Reputation: 67345
I am encrypting data to a stream. If, for example, my data is of type Int32
, I will use BitConverter.GetBytes(myInt)
to get the bytes and then write those bytes to the stream.
To read the data back, I read sizeof(Int32)
to determine the number of bytes to read, read those bytes, and then use BitConverter.ToInt32(byteArray, 0)
to convert the bytes back to an Int32
.
So how would I do this with a string? Writing the string is no problem. But the trick when reading the string is knowing how many bytes to read before I can then convert it back to a string.

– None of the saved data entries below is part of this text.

(* ===== verification/Bullshark.v ===== *)
(** * The Bullshark ordering ([narwhal/primary/src/consensus/bullshark.rs], [.../state.rs])

    [Bullshark] with the election of leaders, the search for the uncommitted leaders
    that a leader is linked to, the commit of their sub-dags with reputation scores
    and schedule changes, the handler of a certificate, and the [Consensus] task
    around it: recovery in [spawn] and the body of [run_inner].

    A handler works on the pair of the protocol and the consensus state.  The
    retry loop of [process_certificate] takes as fuel the distance between the leader
    round and the committed round; every retry follows a commit, which raises the
    committed round.  Metrics only appear through the calls that can panic
    ([hostname], [unwrap]); timers are left out.  What the task sends on its
    channels is the list of its events. *)
From S2P Require Import Prelude NarwhalConfig NarwhalTypes ConsensusStore ConsensusDag LeaderSchedule.

Inductive Outcome :=
  | CertificateBelowCommitRound
  | NoLeaderElectedForOddRound
  | LeaderBelowCommitRound
  | LeaderNotFound
  | NotEnoughSupportForLeader
  | Committed
  | ScheduleChanged.

#[global] Instance Outcome_eq_dec : EqDecision Outcome.
Proof. solve_decision. Defined.

Record Bullshark := mkBullshark {
  committee : Committee;
  consensus_bad_nodes_stake_threshold : Z;
  store : ConsensusStore;
  max_inserted_certificate_round : Round;
  num_sub_dags_per_schedule : Z;
  leader_schedule : LeaderSchedule;
}.

(** [a % b], which panics when [b] is zero. *)
Definition rem_ (a b : Z) : outcome Z := if b =? 0 then Panic else Ret (a mod b).

(** [(lo..=hi).rev().step_by(2)]. *)
Definition rev_step_2 (lo hi : Z) : list Z :=
  if hi <? lo then [] else (λ i, hi - 2 * i) <$> seqZ 0 ((hi - lo) / 2 + 1).

Module BS.
Definition new (c : Committee) (st : ConsensusStore) (bad_nodes_stake_threshold : Z)
    (num_sub_dags : Z) (schedule : LeaderSchedule) : Bullshark :=
  mkBullshark c bad_nodes_stake_threshold st 0 num_sub_dags schedule.

Definition with_store (b : Bullshark) (st : ConsensusStore) : Bullshark :=
  mkBullshark (committee b) (consensus_bad_nodes_stake_threshold b) st
    (max_inserted_certificate_round b) (num_sub_dags_per_schedule b) (leader_schedule b).
Definition with_max_round (b : Bullshark) (r : Round) : Bullshark :=
  mkBullshark (committee b) (consensus_bad_nodes_stake_threshold b) (store b) r
    (num_sub_dags_per_schedule b) (leader_schedule b).
Definition with_schedule (b : Bullshark) (l : LeaderSchedule) : Bullshark :=
  mkBullshark (committee b) (consensus_bad_nodes_stake_threshold b) (store b)
    (max_inserted_certificate_round b) (num_sub_dags_per_schedule b) l.

(** One point to the origin of a certificate that refers to the previous leader. *)
Definition score_vote (previous_leader : CertificateDigest) (r : ReputationScores) (c : Certificate) :
    ReputationScores :=
  if bool_decide (previous_leader ∈ Cert.parents c) then Scores.add_score r (Cert.origin c) 1 else r.

Definition resolve_reputation_score (b : Bullshark) (s : ConsensusState)
    (committed_sequence : list Certificate) (index : SequenceNumber) : outcome ReputationScores :=
  reset ← (if index =? 1 then Ret true
           else m ← rem_ index (num_sub_dags_per_schedule b); Ret (m =? 0));
  score ← (if (reset : bool) then Scores.new (committee b)
           else d ← unwrap (last_committed_sub_dag s); Ret (reputation_score d));
  let score :=
    match last_committed_sub_dag s with
    | Some d => foldl (score_vote (Cert.digest (leader d))) score committed_sequence
    | None => score
    end in
  m ← rem_ (wadd index 1) (num_sub_dags_per_schedule b);
  let score := Scores.with_final score (m =? 0) in
  assert_ (Scores.total_authorities score =? Z.of_nat (Comm.size (committee b)));;
  Ret score.

(** One round of the loop of [linked]: the certificates of round [r] that one of
    [parents] refers to. *)
Definition linked_step (d : Dag) (parents : list Certificate) (r : Round) : outcome (list Certificate) :=
  tbl ← unwrap (d !! r);
  Ret (snd <$> filter (λ p, Exists (λ x, p.1 ∈ Cert.parents x) parents) (map_to_list tbl).*2).

Fixpoint linked_loop (d : Dag) (parents : list Certificate) (rounds : list Round) :
    outcome (list Certificate) :=
  match rounds with
  | [] => Ret parents
  | r :: rounds => parents ← linked_step d parents r; linked_loop d parents rounds
  end.

Definition linked (ldr prev_leader : Certificate) (d : Dag) : outcome bool :=
  let rounds := rev (seqZ (Cert.round prev_leader) (Cert.round ldr - Cert.round prev_leader)) in
  parents ← linked_loop d [ldr] rounds;
  Cert.contains parents prev_leader.
(* ===== verification/BullsharkSafety.v ===== *)
(** * Agreement of Bullshark

    Two nodes that run [bullshark.rs] over different DAGs, both drawn from a universe
    of certificates without equivocation in which every certificate refers to a
    quorum of the round below, commit the same sub-dags in the same order: the log
    of one is a prefix of the log of the other.

    The argument follows the protocol.  A leader that a node may commit directly is
    supported by [f + 1] stake, so every certificate two or more rounds above has a
    path to it (quorums meet).  The chain of leaders that another node walks
    therefore passes through it, and below it the chains of both nodes are the same.
    Flattening a leader gives the same list in both DAGs, and scores, sub-dags and
    schedule changes only depend on what has been committed before. *)
From S2P Require Import Prelude NarwhalConfig NarwhalTypes ConsensusStore ConsensusDag LeaderSchedule Bullshark.

(** ** The universe of certificates *)

(** What honest voting guarantees of the certificates of an epoch: no equivocation, no
    digest collision, and above the first round the parents of a quorum. *)
Record universe_ok (c : Committee) (U : Certificate → Prop) : Prop := {
  u_unique x y : U x → U y → Cert.round x = Cert.round y → Cert.origin x = Cert.origin y → x = y;
  u_collision : no_collision U;
  u_quorum x : U x → 1 < Cert.round x →
    ∃ Q : gset Z, Q ⊆ members c ∧ quorum_threshold c <= set_stake c Q ∧
      ∀ o, o ∈ Q → ∃ p, U p ∧ Cert.round p = Cert.round x - 1 ∧ Cert.origin p = o ∧
        Cert.digest p ∈ Cert.parents x;
}.

(** The certificates of the DAG belong to the universe. *)
Definition dag_in (U : Certificate → Prop) (s : ConsensusState) : Prop := ∀ x, in_dag (dag s) x → U x.
Lemma weight_nonneg c a : committee_ok c → 0 <= Comm.weight c a.
Proof.
  intros Hc. destruct (decide (a ∈ Comm.names c)) as [Hin|Hni].
  - apply list_elem_of_fmap in Hin as [[a' w] [-> Hin]]. simpl.
    rewrite (weight_elem c a' w) by done.
    pose proof (ok_stakes c Hc) as Hst. rewrite Forall_forall in Hst. by apply (Hst (a', w)).
  - by rewrite weight_not_member.
Qed.

Lemma weight_pos_member c a : committee_ok c → 0 < Comm.weight c a → a ∈ Comm.names c.
Proof.
  intros Hc Hw. destruct (decide (a ∈ Comm.names c)); [done|].
  rewrite weight_not_member in Hw by done. lia.
Qed.

Lemma wsum_names c : committee_ok c → wsum (Comm.weight c) (Comm.names c) = TOTAL_VOTING_POWER.
Proof.
  intros Hc. rewrite <-(ok_total c Hc). unfold wsum, Comm.names, Comm.stakes.
  rewrite <-list_fmap_compose. f_equal. apply list_fmap_ext. intros i [a w] Hi.
  apply (weight_elem c a w Hc). by eapply list_elem_of_lookup_2.
Qed.

Definition member_set c : gset Z := list_to_set (Comm.names c).

Lemma wset_member_set c : committee_ok c → wset (Comm.weight c) (member_set c) = TOTAL_VOTING_POWER.
Proof. intros Hc. by rewrite <-(wsum_names c Hc), <-(wset_list_to_set _ (Comm.names c)) by by apply ok_nodup. Qed.

(** Strangers have no weight. *)
Lemma wset_members c (s : gset Z) :
  committee_ok c → wset (Comm.weight c) s = wset (Comm.weight c) (s ∩ member_set c).
Proof.
  intros Hc. rewrite (wset_difference _ s (s ∩ member_set c)) by set_solver.
  assert (wset (Comm.weight c) (s ∖ (s ∩ member_set c)) = 0) as ->; [|lia].
  rewrite (wset_ext _ (λ _, 0)).
  - unfold wset. induction (elements _); [done|]. by rewrite wsum_cons.
  - intros x Hx. apply weight_not_member; [done|]. unfold member_set in Hx. set_solver.
Qed.

(** No set of authorities weighs more than the committee. *)
Lemma wset_total c (s : gset Z) : committee_ok c → wset (Comm.weight c) s <= TOTAL_VOTING_POWER.
Proof.
  intros Hc. rewrite wset_members, <-(wset_member_set c Hc) by done.
  apply wset_mono; [by intros; apply weight_nonneg|set_solver].
Qed.

Lemma wset_others c (s : gset Z) :
  committee_ok c →
  wset (Comm.weight c) (member_set c ∖ s) = TOTAL_VOTING_POWER - wset (Comm.weight c) s.
Proof.
  intros Hc. rewrite (wset_members c s), <-(wset_member_set c Hc) by done.
  rewrite (wset_difference _ (member_set c) (s ∩ member_set c)) by set_solver.
  assert (member_set c ∖ (s ∩ member_set c) = member_set c ∖ s) as -> by set_solver. lia.
Qed.

Lemma authority_index_spec c a i :
  committee_ok c → Z.of_nat (Comm.num_members c) <= U32_MOD →
  Comm.authority_index c a = Some i ↔ 0 <= i ∧ Comm.authority_by_index c i = Some a.
Proof.
  intros Hc Hn. unfold Comm.authority_index, Comm.authority_by_index.
  pose proof (ok_index c Hc) as Hix.
  assert (NoDup (imap (λ i p, (p.1, Z.of_nat i)) (voting_rights c)).*1) as Hnd.
  { apply key_lt_NoDup. apply (StronglySorted_imap_key (λ i _, Z.of_nat i)). apply Hc. }
  rewrite fmap_Some, Hix. split.
  - intros (j & Hj & ->). apply (collect_lookup _ _ _ Hnd) in Hj.
    apply elem_of_lookup_imap in Hj as (n & [b w] & Heq & Hb). simplify_eq/=.
    pose proof (lookup_lt_Some _ _ _ Hb). unfold Comm.num_members in Hn.
    rewrite Z.mod_small by lia. rewrite Nat2Z.id, Hb. split; [lia|done].
  - intros (Hi & (p & Hp & ->)%fmap_Some). exists i.
    pose proof (lookup_lt_Some _ _ _ Hp). unfold Comm.num_members in Hn. split.
    + apply (collect_lookup _ _ _ Hnd). apply elem_of_lookup_imap.
      exists (Z.to_nat i), p. rewrite Z2Nat.id by lia. done.
    + rewrite Z.mod_small; lia.
Qed.

Lemma authority_index_member c a :
  committee_ok c → is_Some (Comm.authority_index c a) ↔ a ∈ Comm.names c.
Proof.
  intros Hc. unfold Comm.authority_index. rewrite fmap_is_Some, (ok_index c Hc).
  rewrite <-elem_of_dom, collect_list_to_map, dom_list_to_map_L.
  - rewrite elem_of_list_to_set. unfold Comm.names. by rewrite fmap_imap, <-imap_const.
  - apply key_lt_NoDup. apply (StronglySorted_imap_key (λ i _, Z.of_nat i)). apply Hc.
Qed.

(** ** [Committee::new] *)

Lemma expand_spec l :
  match Comm.expand l with
  | Ret r => r.*1 = l.*1 ∧ Forall (λ p, try_into p.1 = Some p.2) r
  | Panic => ∃ a, a ∈ l.*1 ∧ try_into a = None
  | OutOfFuel => False
  end.
Proof.
  induction l as [|[a s] l IH]; simpl; [by auto|].
  destruct (try_into a) as [k|] eqn:Hk; simpl; [|exists a; set_solver].
  destruct (Comm.expand l) as [r| |]; simpl; [|set_solver|done].
  destruct IH as [Heq IH]. split; [by f_equal|by constructor].
Qed.

(** The vector that [new] sorts is sorted already. *)
Lemma sort_btree_iter {V} (m : gmap Z V) : sort_by_key fst (btree_iter m) = btree_iter m.
Proof.
  apply key_lt_unique.
  - apply StronglySorted_key_lt; [apply (sort_by_key_sorted fst)|].
    rewrite sort_by_key_perm. apply NoDup_btree_keys.
  - apply btree_iter_key_lt.
  - apply sort_by_key_perm.
Qed.

Lemma zsum_zero (l : list (Z * Z)) :
  existsb (λ p, negb (p.2 =? 0)) l = false → zsum l.*2 = 0.
Proof.
  induction l as [|[a s] l IH]; [done|]. cbn [existsb snd].
  intros [Hs Hl]%orb_false_iff. change (s + zsum l.*2 = 0). rewrite (IH Hl).
  apply negb_false_iff, Z.eqb_eq in Hs. lia.
Qed.

(** The first two assertions follow from the third. *)
Lemma sum_u64_nonzero (l : list (Z * Z)) :
  sum_u64 l.*2 = TOTAL_VOTING_POWER → existsb (λ p, negb (p.2 =? 0)) l = true.
Proof.
  intros Hs. destruct (existsb _ l) eqn:He; [done|]. apply zsum_zero in He.
  pose proof (foldl_wadd_mod l.*2 0) as Hm. fold (sum_u64 l.*2) in Hm.
  rewrite Hs, He in Hm. vm_compute in Hm. discriminate.
Qed.

Lemma sui_new_spec e rights :
  (∃ ks, Comm.expand (btree_iter rights) = Ret ks ∧
    sum_u64 (btree_values rights) = TOTAL_VOTING_POWER ∧
    Comm.new e rights = Ret (mkCommittee e (btree_iter rights) (collect ks)
      (collect (imap (λ i p, (p.1, Z.of_nat i)) (btree_iter rights))))) ∨
  (Comm.new e rights = Panic ∧
    (sum_u64 (btree_values rights) ≠ TOTAL_VOTING_POWER ∨
     ∃ a, a ∈ dom rights ∧ try_into a = None)).
Proof.
  unfold Comm.new. rewrite sort_btree_iter. fold (btree_values rights).
  destruct (decide (sum_u64 (btree_values rights) = TOTAL_VOTING_POWER)) as [Hs|Hs].
  - pose proof (sum_u64_nonzero _ Hs) as Hex. rewrite Hex.
    rewrite bool_decide_false by (intros Hn; by rewrite Hn in Hex).
    rewrite (proj2 (Z.eqb_eq _ _) Hs). simpl. unfold Comm.load_inner.
    pose proof (expand_spec (btree_iter rights)) as Hx.
    destruct (Comm.expand _) as [ks| |]; [left; eauto| |done].
    right. split; [done|]. right. destruct Hx as (a & Ha & Hk). exists a. split; [|done].
    apply list_elem_of_fmap in Ha as [[b v] [-> Hin]]. apply elem_of_btree_iter in Hin.
    by apply elem_of_dom_2 in Hin.
  - right. split; [|by left]. rewrite (proj2 (Z.eqb_neq _ _) Hs).
    by destruct (bool_decide _), (existsb _ _).
Qed.
End spec.

(** ** Properties *)

Section properties.
Context {K : AuthorityKeys}.
Implicit Types (c : Committee) (rights : gmap AuthorityName StakeUnit).

(** The voting rights are [u64]s whose sum does not overflow. *)
Definition rights_fit rights : Prop :=
  (∀ a s, rights !! a = Some s → 0 <= s) ∧ zsum (btree_values rights) < U64_MOD.

Lemma new_ok e rights c : rights_fit rights → Comm.new e rights = Ret c → committee_ok c.
Proof.
  intros [Hpos Hfit] Hnew.
  destruct (sui_new_spec e rights) as [(ks & Hks & Hs & Heq)|[Heq _]]; [|congruence].
  rewrite Heq in Hnew. simplify_eq. pose proof (expand_spec (btree_iter rights)) as Hx.
  rewrite Hks in Hx. destruct Hx as [Hk1 Hk2].
  assert (∀ v, v ∈ btree_values rights → 0 <= v) as Hnn.
  { intros v [a Ha]%elem_of_btree_values. eauto. }
  split; simpl.
  - apply btree_iter_key_lt.
  - apply Forall_forall. intros [a v] Hin%elem_of_btree_iter. eauto.
  - rewrite <-Hs. symmetry. by apply sum_u64_zsum.
  - done.
  - unfold Comm.names. simpl. intros a Ha. rewrite <-Hk1 in Ha.
    apply list_elem_of_fmap in Ha as [[a' k] [-> Hin]].
    rewrite Forall_forall in Hk2. exists k. split; [by apply (Hk2 (a', k))|].
    apply collect_lookup; [|done]. rewrite Hk1. apply NoDup_btree_keys.
Qed.

(** [Committee::new] returns exactly when the stakes add up (as a [u64]) to the total
    voting power and every name decodes to a public key, and panics otherwise.
    The committee it returns has the given epoch; its binary search finds the
    voting right of every name (0 for a stranger), and it returns the decoded key
    of exactly the members. *)
Theorem sui_committee_new_correct e rights :
  match Comm.new e rights with
  | Ret c =>
      sum_u64 (btree_values rights) = TOTAL_VOTING_POWER ∧
      (∀ a, a ∈ dom rights → is_Some (try_into a)) ∧ epoch c = e ∧
      (∀ a, Comm.weight c a = default 0 (rights !! a)) ∧
      (∀ a, Comm.authority_exists c a = bool_decide (a ∈ dom rights)) ∧
      (∀ a k, Comm.public_key c a = Ok k ↔ a ∈ dom rights ∧ try_into a = Some k)
  | Panic =>
      sum_u64 (btree_values rights) ≠ TOTAL_VOTING_POWER ∨ ∃ a, a ∈ dom rights ∧ try_into a = None
  | OutOfFuel => False
  end.
Proof.
  destruct (sui_new_spec e rights) as [(ks & Hks & Hs & ->)|[-> Hp]]; [|done].
  pose proof (expand_spec (btree_iter rights)) as Hx. rewrite Hks in Hx. destruct Hx as [Hk1 Hk2].
  pose proof (btree_iter_key_lt rights) as Hlt.
  assert (∀ a, a ∈ dom rights ↔ a ∈ (btree_iter rights).*1) as Hdom.
  { intros a. rewrite btree_iter_perm, elem_of_dom. split.
    - intros [v Hv]. apply (list_elem_of_fmap_2 fst _ (a, v)). by apply elem_of_map_to_list.
    - intros [[b v] [-> Hin%elem_of_map_to_list]]%list_elem_of_fmap. eauto. }
  assert (∀ a k, (a, k) ∈ ks ↔ a ∈ dom rights ∧ try_into a = Some k) as Hkeys.
  { intros a k. rewrite Hdom, <-Hk1, Forall_forall in *. split.
    - intros Hin. split; [by apply (list_elem_of_fmap_2 fst _ (a, k))|by apply (Hk2 (a, k))].
    - intros [[[b k'] [-> Hin]]%list_elem_of_fmap Hk]. specialize (Hk2 _ Hin). simplify_eq/=. congruence. }
  split_and!; [done| |done|..].
  - intros a Ha. assert (a ∈ ks.*1) as Hin by (rewrite Hk1; by apply Hdom).
    apply list_elem_of_fmap in Hin as [[b k] [-> Hin]]. apply Hkeys in Hin as [_ Hk]. eauto.
  - intros a. rewrite weight_collect by done. simpl. f_equal. apply option_eq. intros v.
    rewrite collect_lookup by apply NoDup_btree_keys. apply elem_of_btree_iter.
  - intros a. rewrite authority_exists_collect by done. by apply bool_decide_ext.
  - intros a k. rewrite <-Hkeys, <-(collect_lookup ks) by (rewrite Hk1; apply NoDup_btree_keys).
    unfold Comm.public_key. simpl. destruct (collect ks !! a); split; congruence.
Qed.

Lemma quorums_meet c (s t : gset Z) :
  committee_ok c → Comm.quorum_threshold c <= wset (Comm.weight c) s →
  Comm.quorum_threshold c <= wset (Comm.weight c) t →
  Comm.validity_threshold c <= wset (Comm.weight c) (s ∩ t).
Proof.
  intros Hc Hs Ht. pose proof (wset_union_inter (Comm.weight c) s t).
  pose proof (wset_total c (s ∪ t) Hc).
  unfold Comm.quorum_threshold, Comm.validity_threshold, QUORUM_THRESHOLD, VALIDITY_THRESHOLD,
    TOTAL_VOTING_POWER in *. lia.
Qed.

(** in a committee that [new] built, any two sets of authorities that both reach the quorum
    threshold share authorities whose voting power reaches the validity threshold. *)
Theorem sui_quorum_intersection e rights c (s t : gset Z) :
  rights_fit rights → Comm.new e rights = Ret c →
  Comm.quorum_threshold c <= wset (Comm.weight c) s →
  Comm.quorum_threshold c <= wset (Comm.weight c) t →
  Comm.validity_threshold c <= wset (Comm.weight c) (s ∩ t).
Proof. intros Hf Hn. by apply quorums_meet, (new_ok e rights). Qed.

Context {R : WeightedRng} {RL : WeightedRngLaws R}.
(** Authority 1 votes with a signature that does not verify, then all the others vote. *)
Definition late_run : list (InsertResult (AuthorityQuorumSignInfo (C := sum_crypto))) *
    StakeAggregator (AuthoritySignInfo (C := sum_crypto)) :=
  insert_all (C := sum_crypto) true (Agg.new example_committee) (pair 5 <$> [bad_sig 5 1; good_sig 5 2; good_sig 5 3; good_sig 5 4]).

(** [insert] can leave a quorum of verified votes unreported.  When the vote that crosses the threshold
    triggers the fallback, the bad votes are dropped and [NotEnoughVotes] is returned without
    comparing what is left with the threshold: here all four authorities have voted, the
    three valid votes weigh 9,000 of 10,000, [has_quorum] holds, and no insert has reported a quorum. *)
Theorem valid_quorum_not_reported :
  Forall (λ r, is_quorum_reached r = false) late_run.1 ∧
  Agg.has_quorum true late_run.2 = true ∧ total_votes late_run.2 = 9000 ∧
  map_Forall (λ _ s, sig_ok (C := sum_crypto) 5 example_committee s = true) (data late_run.2).
Proof.
  split_and!.
  - apply (bool_decide_unpack _). vm_compute. exact I.
  - vm_compute. reflexivity.
  - vm_compute. reflexivity.
  - apply (bool_decide_unpack _). vm_compute. exact I.
Qed.

Lemma example_size : Z.of_nat (Comm.num_members example_committee) <= U32_MOD.
Proof. vm_compute. discriminate. Qed.

Lemma has_quorum_correct_witness :
  Agg.has_quorum true (Agg.from_iter true (S := unit) example_committee [(2, tt); (2, tt); (4, tt); (9, tt); (3, tt)]) = true ↔
    Comm.threshold true example_committee <=
      wset (Comm.weight example_committee) (list_to_set [(2, tt); (2, tt); (4, tt); (9, tt); (3, tt)].*1).
Proof. apply (has_quorum_correct true). apply example_committee_ok. Defined.

Definition two_votes : StakeAggregator (AuthoritySignInfo (C := sum_crypto)) :=
  (insert_all (C := sum_crypto) true (Agg.new example_committee) (pair 5 <$> [good_sig 5 2; good_sig 5 3])).2.

Lemma two_votes_ok : signed_ok two_votes.
Proof.
  eapply (insert_all_keeps (C := sum_crypto) true ∅ 5); [|set_solver|set_solver].
  apply new_signed_ok; [apply example_committee_ok|apply example_size].
Qed.

Lemma stake_insert_correct_witness :
  let '(r, a') := Agg.insert (C := sum_crypto) true two_votes (5, good_sig 5 4) in
  signed_ok a' ∧ committee a' = committee two_votes ∧ insert_outcome (C := sum_crypto) true two_votes 5 (good_sig 5 4) r a'.
Proof.
  destruct (Agg.insert (C := sum_crypto) true two_votes (5, good_sig 5 4)) as [r a'] eqn:Hi.
  exact (stake_insert_correct (C := sum_crypto) true two_votes 5 (good_sig 5 4) r a' two_votes_ok Hi).
Defined.

(** Authority 9 is not in the committee. *)
Definition poisoned : StakeAggregator (AuthoritySignInfo (C := sum_crypto)) :=
  (insert_all (C := sum_crypto) true (Agg.new example_committee) [(5, good_sig 5 9)]).2.

Lemma poisoned_ok : signed_ok poisoned.
Proof.
  apply (insert_all_keeps (C := sum_crypto) true ∅ 5 (Agg.new example_committee) [good_sig 5 9]); [|set_solver|set_solver].
  apply new_signed_ok; [apply example_committee_ok|apply example_size].
Qed.

Lemma unknown_signer_blocks_quorum_witness :
  Forall (λ r, is_quorum_reached r = false)
    (insert_all (C := sum_crypto) true poisoned (pair 5 <$> [good_sig 5 1; good_sig 5 2; good_sig 5 3; good_sig 5 4])).1.
Proof.
  apply (unknown_signer_blocks_quorum (C := sum_crypto) true poisoned 9).
  - apply poisoned_ok.
  - apply (bool_decide_unpack _). vm_compute. exact I.
  - apply (bool_decide_unpack _). vm_compute. exact I.
Defined.


Definition one_vote : MultiStakeAggregator (C := sum_crypto) :=
  (Multi.insert (C := sum_crypto) true (Multi.new example_committee) 1 (5, good_sig 5 2)).2.

Definition split_votes : MultiStakeAggregator (C := sum_crypto) :=
  (Multi.insert (C := sum_crypto) true one_vote 2 (6, good_sig 6 4)).2.

Lemma split_votes_ok : multi_ok split_votes.
Proof.
  unfold split_votes. apply (multi_insert_ok (C := sum_crypto) true).
  unfold one_vote. apply (multi_insert_ok (C := sum_crypto) true).
  split_and!; [apply example_committee_ok|apply example_size|apply map_Forall_empty].
Qed.

Lemma split_votes_voters : (λ p, dom (data p.2)) <$> stake_maps split_votes = {[ 1 := {[ 2 ]}; 2 := {[ 4 ]} ]}.
Proof. vm_compute. reflexivity. Qed.

Lemma split_votes_disjoint : votes_disjoint split_votes.
Proof.
  intros k k' Hk. set (voted_for := {[ 1 := {[ 2 ]}; 2 := {[ 4 ]} ]} : gmap Z (gset Z)).
  assert (∀ j, voters split_votes j = default ∅ (voted_for !! j)) as Hv.
  { intros j. unfold voted_for. rewrite <-split_votes_voters, lookup_fmap. unfold voters.
    by destruct (_ !! j). }
  assert (map_Forall (λ k s, map_Forall (λ k' s', k = k' ∨ s ## s') voted_for) voted_for) as Hall.
  { apply (bool_decide_unpack _). vm_compute. exact I. }
  rewrite !Hv. destruct (voted_for !! k) as [s|] eqn:Hs; [|apply disjoint_empty_l].
  destruct (voted_for !! k') as [s'|] eqn:Hs'; [|apply disjoint_empty_r].
  by destruct (Hall k s Hs k' s' Hs').
Qed.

I have found similar questions, but they seem to assume the string occupies the entire stream and just read to the end of the stream. But here, I can have any number of other items before and after the string.
Note that StringReader
is not an option here since I want the option of handling file data that may be larger than I want to load into memory.
Upvotes: 1
Views: 443
Reputation: 1211
You would normally send a content length header, and then read the length determined by that information.
Here is some sample code:
public async Task ContinouslyReadFromStream(NetworkStream sourceStream, CancellationToken token)
{
while (!ct.IsCancellationRequested && sourceStream.CanRead)
{
while (sourceStream.CanRead && !sourceStream.DataAvailable)
{
// Avoid potential high CPU usage when doing stream.ReadAsync
// while waiting for data
Thread.Sleep(10);
}
var lengthOfMessage = BitConverter.ToInt32(await ReadExactBytesAsync(stream, 4, ct), 0);
var content = await ReadExactBytesAsync(stream, lengthOfMessage, ct);
// Assuming you use UTF8 encoding
var stringContent = Encoding.UTF8.GetString(content);
}
}
protected static async Task<byte[]> ReadExactBytesAsync(Stream stream, int count, CancellationToken ct)
{
var buffer = new byte[count];
var totalBytesRemaining = count;
var totalBytesRead = 0;
while (totalBytesRemaining != 0)
{
var bytesRead = await stream.ReadAsync(buffer, totalBytesRead, totalBytesRemaining, ct);
ct.ThrowIfCancellationRequested();
totalBytesRead += bytesRead;
totalBytesRemaining -= bytesRead;
}
return buffer;
}
Upvotes: 1
Reputation: 984
The solutions that come to mind are to either provide a predetermined sentinel value to signal the end of the string (ASM uses a 0 byte for this, for example), or to provide a fixed-length block of metadata ahead of each new datatype. In that block of metadata would be the type and the length, plus whatever other information you found it useful to include.
For compactness I would use the sentinel value if it will work in your system.